Od dłuższego czasu myślę o niszczeniu elektrycznych hulajnóg, tych pstrokatych alegorii startupowego kapitalizmu. Chcę je zrzucać do Wisły, uciszać łomem, gdy wskazują na siebie ćwierkaniem (ostatnio we śnie robił to za mnie kolega). Ale kiedy codziennie mijam lajmy i berdy – nic się nie dzieje. Zachowuję spokój.
Nie wiem, co czuje Adam Kaczanowski, gdy jadąc do pracy, widzi elektryczne hulajnogi, ale mam pewne podejrzenia i nadzieje, że mógłby mnie zrozumieć. Ich potwierdzenie odnajduję w jego najnowszej książce „Czego boją się rodzice”. Składający się na nią montaż opowiadań, prozy poetyckiej i dramatu pod wieloma względami przypomina moją opowieść o hulajnogach. Kaczanowski krąży wokół chęci naruszenia późnokapitalistycznego spektaklu, poczucia, że poza jego regułami nic nie może się wydarzyć, i jednoczesnej pewności, że jego dni są policzone. Autorowi udaje się jednak spożytkować te nastroje w taki sposób, że trudno byłoby opisać jego nową książkę za pomocą – odbierającej jakiekolwiek czytelnicze siły – etykiety „brutalna krytyka współczesności”.
Świat doskonale wykończony
Nowa książka Kaczanowskiego powstawała najprawdopodobniej w podobnym czasie co opublikowane w zeszłym roku „Cele”, słusznie nagrodzone Silesiusem. „Czego boją się rodzice” czyta się więc, śledząc to, co obie książki do siebie przyciąga i jednocześnie od siebie odpycha.

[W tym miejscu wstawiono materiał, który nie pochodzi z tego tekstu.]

Lemma oidc_authenticate_keeps asked h c : good h c →
  keeps (oidc_authenticate config asked) h c (λ o c', ∀ claim, o = Returns claim → deliverable (Claim asked claim) c').
Proof.
  intros Hg. unfold oidc_authenticate. destruct asked as [|iss name minimum|]; [by apply adapter_error_keeps| |by apply adapter_error_keeps].
  destruct (negb (String.eqb iss (issuer config))); [by apply adapter_error_keeps|].
  eapply oidc_keeps_bind; [by apply getSession_keeps| |done]. intros found c1 Hg1 _ Hfound.
  eapply keeps_turn_bind; [done|]. intros c2 Hg2 Hm2. destruct found as [st|].
  2: { eapply oidc_keeps_bind; [by apply begin_safe| |done]. intros r c3 Hg3 _ _.
       eapply keeps_turn_bind; [done|]. intros c4 Hg4 _. by apply oidc_keeps_refuse. }
  specialize (Hfound st eq_refl). destruct (inv_user c1 st (proj1 Hg1) Hfound) as (_ & _ & _ & Hrev).
  eapply oidc_keeps_bind; [by apply admittedUser_keeps| |done]. intros [u|] c3 Hg3 Hm3 Hu; [|by apply adapter_error_keeps].
  destruct (Hu u eq_refl) as (st' & Es' & Hin & Hrev').
  apply keeps_check; [done|done|intros _].
  destruct (prop (profile u) "sub") as [| | | |subject| |] eqn:Esub; try by apply adapter_error_keeps.
  destruct (nonempty subject); cbn [negb]; [|by apply adapter_error_keeps].
  apply keeps_outcome; [done|done|intros level Elevel].
  eapply oidc_keeps_bind with (R1 := λ o c', c' = c3 ∧ (o = Returns () → (Z.max (assuranceRank minimum) (assuranceRank (config_minAssurance config)) ≤ assuranceRank level)%Z)).
  { unfold refuse_when. destruct (_ <? _)%Z eqn:Elt; [by apply oidc_keeps_refuse|]. apply oidc_keeps_ret; [done|]. split; [done|]. intros _. by apply Z.ltb_ge. }
  2: by intros e c' _ _ [-> _] claim.
  intros [] c4 Hg4 _ [-> Hlevel]. specialize (Hlevel eq_refl).
  eapply keeps_turn_bind; [done|]. intros c4 Hg5 Hm4.
  apply keeps_outcome; [done|done|intros ref Eref].
  eapply oidc_keeps_bind; [by apply getSession_keeps| |done]. intros now c5 Hg6 Hm5 Hnow.
  eapply keeps_turn_bind; [done|]. intros c6 Hg7 Hm6.
  destruct now as [cur|]; [|by apply (keeps_check true)]. specialize (Hnow cur eq_refl).
  destruct (inv_user c5 cur (proj1 Hg6) Hnow) as (_ & _ & _ & Hrev5).
  apply (keeps_check (negb (N.eqb (session_revision cur) (session_revision st)))); [done|done|]. intros Eq%negb_false_iff%N.eqb_eq.
  assert (st' = st) as -> by (eapply (unchanged_session c1 c3 c5); [by etransitivity|by etransitivity|done|done|done|congruence]).
  eapply oidc_keeps_bind; [by apply (aside_keeps (with_hasClaim true))| |by intros e c' _ _ [[=] _]]. intros [] c7 Hg8 _ [_ ->].
  eapply oidc_keeps_bind; [apply (keeps_call (PublishClaim _) h (with_hasClaim true c6) (λ o c', c' = with_hasClaim true c6)); [done|done|]| |by intros e c' _ _ _].
  { intros c' a _ _ Hc _. by apply Hc. }
  intros [] c7 Hg9 _ ->. apply oidc_keeps_ret; [done|]. intros claim [= <-]. exists st, u. split.
  - simpl. apply (mono_admitted _ _ Hm6), (mono_admitted _ _ Hm5), (mono_admitted _ _ Hm4), Hin.
  - exists ref, level. split; [done|]. destruct (admitted_describes c3 st u (proj1 Hg3) Hin) as [_ Hs _ _]. rewrite Esub in Hs. injection Hs as <-.
    split; [done|]. split; [done|]. simpl. lia.
Qed.

(** ** Reachable states *)

Lemma deliver_safe {A} (as_result : A → Result) (m : prog A) :
  (∀ h c, good h c → keeps m h c (λ o c', ∀ a, o = Returns a → deliverable (as_result a) c')) → safe (deliver as_result m).
Proof.
  intros Hm h c Hg. unfold deliver. eapply oidc_keeps_bind; [by apply Hm| |done]. intros a c1 Hg1 _ Ha. specialize (Ha a eq_refl).
  eapply oidc_keeps_bind; [apply (keeps_call (Deliver (as_result a)) h c1 (λ _ _, True)); done| |done].
  intros [] c2 Hg2 _ _. by apply oidc_keeps_ret.
Qed.

Lemma operation_safe m : operation config m → safe m.
Proof.
  intros []; try apply deliver_safe; try intros h c Hg.
  - eapply oidc_keeps_weaken; [|by apply getSession_keeps]. intros o c' _ _ Ho st ->. destruct st; [by apply Ho|done].
  - eapply oidc_keeps_weaken; [|by apply accessToken_keeps]. intros o c' _ _ Ho t ->. destruct t; [by apply Ho|done].
  - by apply begin_safe.
  - eapply oidc_keeps_weaken; [|by apply completeCallback_keeps]. intros o c' _ _ Ho st ->. by apply Ho.
  - by apply completeSilentCallback_safe.
  - by apply renew_safe.
  - by apply logout_safe.
  - by apply completeLogoutCallback_safe.
  - by apply dispose_safe.
  - by apply on_event_safe.
  - by apply timer_fires_safe.
  - by apply oidc_authenticate_keeps.
  - by apply oidc_revoke_safe.
Qed.

Definition snapshot (e : event) : Oidc := match e with Published _ c | Delivered _ c => c end.

(** What an event shows was so in the state it happened in. *)
Definition event_ok (e : event) : Prop :=
  match e with Published st c => st = state c | Delivered r c => deliverable r c end.

Record recorded (l : list event) (c : Oidc) : Prop := {
  rec_events : Forall (λ e, event_ok e ∧ oidc_inv (snapshot e) ∧ oidc_mono (snapshot e) c) l;
  rec_order i j e1 e2 : l !! i = Some e1 → l !! j = Some e2 → i < j → oidc_mono (snapshot e1) (snapshot e2)
}.

Lemma recorded_later l c c' : oidc_inv c' → oidc_mono c c' → recorded l c → recorded l c'.
Proof.
  intros _ Hm [He Ho]. split; [|done]. eapply Forall_impl; [exact He|]. intros e (? & ? & ?). split; [done|]. split; [done|]. by etransitivity.
Qed.

Lemma recorded_add l c e : oidc_inv c → event_ok e → snapshot e = c → recorded l c → recorded (l ++ [e]) c.
Proof.
  intros Hi Hok Hs [He Ho]. split.
  - apply Forall_app. split; [done|]. apply Forall_singleton. rewrite Hs. by split.
  - intros i j e1 e2 H1 H2 Hij. rewrite lookup_app in H2. destruct (l !! j) as [e'|] eqn:Ej.
    + injection H2 as <-. apply (Ho i j); [|done|done]. rewrite lookup_app_l in H1; [done|]. apply lookup_lt_Some in Ej. lia.
    + apply list_lookup_singleton_Some in H2 as [Ej2 <-]. apply lookup_ge_None in Ej.
      rewrite lookup_app_l in H1 by lia. rewrite Hs. rewrite Forall_lookup in He. by destruct (He i e1 H1) as (_ & _ & ?).
Qed.

Lemma recorded_observe X (q : call X) h c l :
  oidc_inv c → oidc_issue X q h c → (h = true → oidc_locked c = true) → recorded l c → recorded (l ++ observe X q c) c.
Proof.
  intros Hi Hq _ Hr. destruct q; simpl; rewrite ?app_nil_r; try done; by apply recorded_add.
Qed.

(** A mutation under way holds the lock. *)
Definition kept (X : Type) (q : call X) (h : bool) (_ : Oidc) : Prop := is_mutation q = true → h = true.

Lemma oidc_kept_issue X (q : call X) h c : oidc_inv c → oidc_issue X q h c → kept X q h c.
Proof. unfold kept. by destruct q. Qed.

Abbreviation oworld := (world (C := Oidc) (F := oidc_failure) (call := call) (Ev := event) Result).
Definition oidc_reachable (w : oworld) : Prop := reachable (@yields) (@answers) observe (operation config) fresh_session w.

Lemma oidc_fresh_inv : oidc_inv fresh_session.
Proof. by split. Qed.

Lemma oidc_world w : oidc_reachable w → ∃ H, world_ok (@yields) (@answers) oidc_conditions recorded kept w H.
Proof.
  apply (async_reachable_ok (@yields) (@answers) observe oidc_conditions oidc_conditions_ok recorded recorded_later recorded_observe
    kept oidc_kept_issue (λ X q h c c' _ Hk, Hk) (operation config)).
  - intros m c Hm Hi. eapply ok_weaken; [|apply (operation_safe m Hm false c); by split]. by intros h o c' (-> & _).
  - apply oidc_fresh_inv.
  - done.
  - split; [done|]. by intros i j e1 e2 ?%list_elem_of_lookup_2%not_elem_of_nil.
Qed.

Lemma event_recorded w e : oidc_reachable w → e ∈ events w → event_ok e ∧ oidc_inv (snapshot e).
Proof.
  intros [H Hw]%oidc_world He. pose proof (rec_events _ _ (wo_recorded _ _ _ _ _ _ _ Hw)) as Hr. rewrite Forall_forall in Hr.
  destruct (Hr e He) as (? & ? & _). done.
Qed.

(** ** The theorems *)

(** C19. A caller is given an access token only while the owner is neither
    disposed nor blocked, and then the token of the session being shown, whose
    user is the configured issuer's, names a subject, and had not expired at the
    latest reading of the clock: not after a logout, a failed mutation or a
    remote sign-out until the next sign-in is begun, whatever was under way. *)
Theorem oidc_token_delivery w t c :
  oidc_reachable w → Delivered (Token (Some t)) c ∈ events w →
  disposed c = false ∧ blocked c = false ∧
  ∃ st u, state c = Some st ∧ user c = Some u ∧ access_token u = t ∧ describes st u ∧ unexpired (lastNow c) u = true.
Proof.
  intros Hw He. destruct (event_recorded w _ Hw He) as [(st & u & Es & Eu & Et & Ex) Hi]. simpl in *.
  assert (blocked c = false) as Hb by (apply not_true_iff_false; intros Hb; rewrite (inv_closed _ Hi Hb) in Es; done).
  split; [|split; [done|]].
  - apply not_true_iff_false. intros Hd. by rewrite (inv_disposed _ Hi Hd) in Hb.
  - exists st, u. repeat (split; [done|]). split; [|done].
    destruct (inv_user c st Hi Es) as (u' & Eu' & Hin & _). rewrite Eu in Eu'. injection Eu' as <-. by apply (admitted_describes c).
Qed.

(** The session an event shows. *)
Definition shown (e : event) : option BrowserAuthSessionState :=
  match e with Published st _ => st | Delivered (Session st) _ => st | Delivered _ _ => None end.

Lemma shown_current e st : event_ok e → shown e = Some st → state (snapshot e) = Some st.
Proof. destruct e as [st' c|[[st'|]|t|asked claim|] c]; simpl; try done; [by intros -> ->|by intros -> [= ->]]. Qed.

(** Revisions order the sessions that are published or given to callers:
    they never decrease, and two sessions shown with one revision are the same,
    so a caller that sees a revision again knows that nothing changed. *)
Theorem oidc_revision_names_session w i j e1 e2 st1 st2 :
  oidc_reachable w → events w !! i = Some e1 → events w !! j = Some e2 → i < j → shown e1 = Some st1 → shown e2 = Some st2 →
  (session_revision st1 ≤ session_revision st2)%N ∧ (session_revision st1 = session_revision st2 → st1 = st2).
Proof.
  intros Hw Hi Hj Hij S1 S2. destruct (oidc_world w Hw) as [H Ho]. pose proof (rec_order _ _ (wo_recorded _ _ _ _ _ _ _ Ho) i j e1 e2 Hi Hj Hij) as Hm.
  destruct (event_recorded w e1 Hw (list_elem_of_lookup_2 _ _ _ Hi)) as [Ok1 I1].
  destruct (event_recorded w e2 Hw (list_elem_of_lookup_2 _ _ _ Hj)) as [Ok2 I2].
  pose proof (shown_current e1 st1 Ok1 S1) as E1. pose proof (shown_current e2 st2 Ok2 S2) as E2.
  destruct (inv_user _ _ I1 E1) as (_ & _ & _ & R1). destruct (inv_user _ _ I2 E2) as (_ & _ & _ & R2).
  rewrite R1, R2. split; [apply Hm|]. intros E. destruct (mono_session _ _ Hm (eq_sym E)) as [Es _]. rewrite E1, E2 in Es. by injection Es.
Qed.

(** C20. A claim that the identity adapter gives is made of one admitted session:
    the reference is that of the session's own subject, the expiry the
    session's, and the level what the user's ACR values map to, no lower than
    the option and the deployment ask, even when the session changes while the
    reference is computed. *)
Theorem oidc_claim_evidenced w asked claim c :
  oidc_reachable w → Delivered (Claim asked claim) c ∈ events w →
  ∃ st u, (st, u) ∈ admitted c ∧ describes st u ∧ claim_of asked claim st u.
Proof.
  intros Hw He. destruct (event_recorded w _ Hw He) as [(st & u & Hin & Hc) Hi]. exists st, u. split; [done|]. split; [|done].
  by apply (admitted_describes c).
Qed.

(** A thread that waits for the driver to change what it stores. *)
Definition mutating (t : thread (C := Oidc) (F := oidc_failure) (call := call) Result) : Prop :=
  match t with Waiting q _ => is_mutation q = true | Finished _ => False end.

(** At most one sign-in, callback or renewal of the driver is under way, and
    none is left registered once every operation has settled. *)
Theorem oidc_one_mutation w :
  oidc_reachable w →
  (∀ i j ti tj, threads w i = Some ti → threads w j = Some tj → mutating ti → mutating tj → i = j) ∧
  ((∀ i t, threads w i = Some t → ∃ o, t = Finished o) → pending (shared w) = ∅).
Proof.
  intros [H Hw]%oidc_world. split.
  - intros i j ti tj Hi Hj Mi Mj. apply (wo_threads _ _ _ _ _ _ _ Hw) in Hi, Hj.
    destruct ti as [|X q k], tj as [|X' q' k']; try done. destruct Hi as [Ki _], Hj as [Kj _].
    exact (wo_unique _ _ _ _ _ _ _ Hw i j (Ki Mi) (Kj Mj)).
  - intros Hfin. apply dec_stable. intros Hp.
    assert (oidc_locked (shared w) = true) as Hl by (unfold oidc_locked; by rewrite bool_decide_eq_false_2).
    apply (wo_taken _ _ _ _ _ _ _ Hw) in Hl as [i Hi]. destruct (threads w i) as [t|] eqn:Et.
    + destruct (Hfin i t Et) as [o ->]. apply (wo_threads _ _ _ _ _ _ _ Hw) in Et. simpl in Et. congruence.
    + by rewrite (wo_absent _ _ _ _ _ _ _ Hw i Et) in Hi.
Qed.
End conditions.

(** ** A run *)

Module OidcSample.

#[export] Instance json_text : JsonText := coded_json.
#[export] Instance doubles : Doubles := {| decimal_ms := λ _, None; expiry_iso := js_to_string |}.

Definition config : OidcConfig := {|
  issuer := "https://issuer"; methods := Build_DriverMethods true true true true true true true; config_minAssurance := L2;
  acrAssuranceMap := None; displayName := None; subjectRefFactory := λ iss sub, Returns (iss +:+ "#" +:+ sub)
|}.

Adam Kaczanowski, „Czego boją się rodzice”. Disastra Publishing, 90 stron, w księgarniach od września 2019Relację między „Celami” a „Czego…” można określić jako remisową (z rozmowy przeprowadzonej przez Dawida Kujawę wiemy, że Kaczanowski jest zafascynowany konceptem remisu). O ile znaczna część „Celi” rozgrywała się w „rzeczywistości, która / odkleiła się od rzeczywistości”, w świecie na chwilę przed autodestrukcją, o tyle w najnowszej książce Kaczanowskiego interesuje inne oblicze współczesności: rzeczywistość doskonale domknięta, aż nazbyt mocno przylegająca do siebie samej. W „Celach” obraz elektrycznych hulajnóg porzuconych na pustym chodniku byłby więc pocztówką ze świata tuż przed apokalipsą, zaś w „Czego…” – normalką, w którą aż chce się walnąć, tylko trochę nie wiadomo jak. Splot obu tych fantazmatów, napędzających całą książkę oraz spore tereny codziennej wyobraźni, najlepiej uchwytuje z ducha Beckettowski początek „Matriarchatu”: „Koniec świata. Tu się znaleźliśmy. (…) Możemy uznać, że świat, w którym się znaleźliśmy, jest doskonale wykończony, i pochwalić tynkarzy, malarzy i całą tę wykończeniówkę. Wszystko wokół wygląda jak jakaś modna ruina”.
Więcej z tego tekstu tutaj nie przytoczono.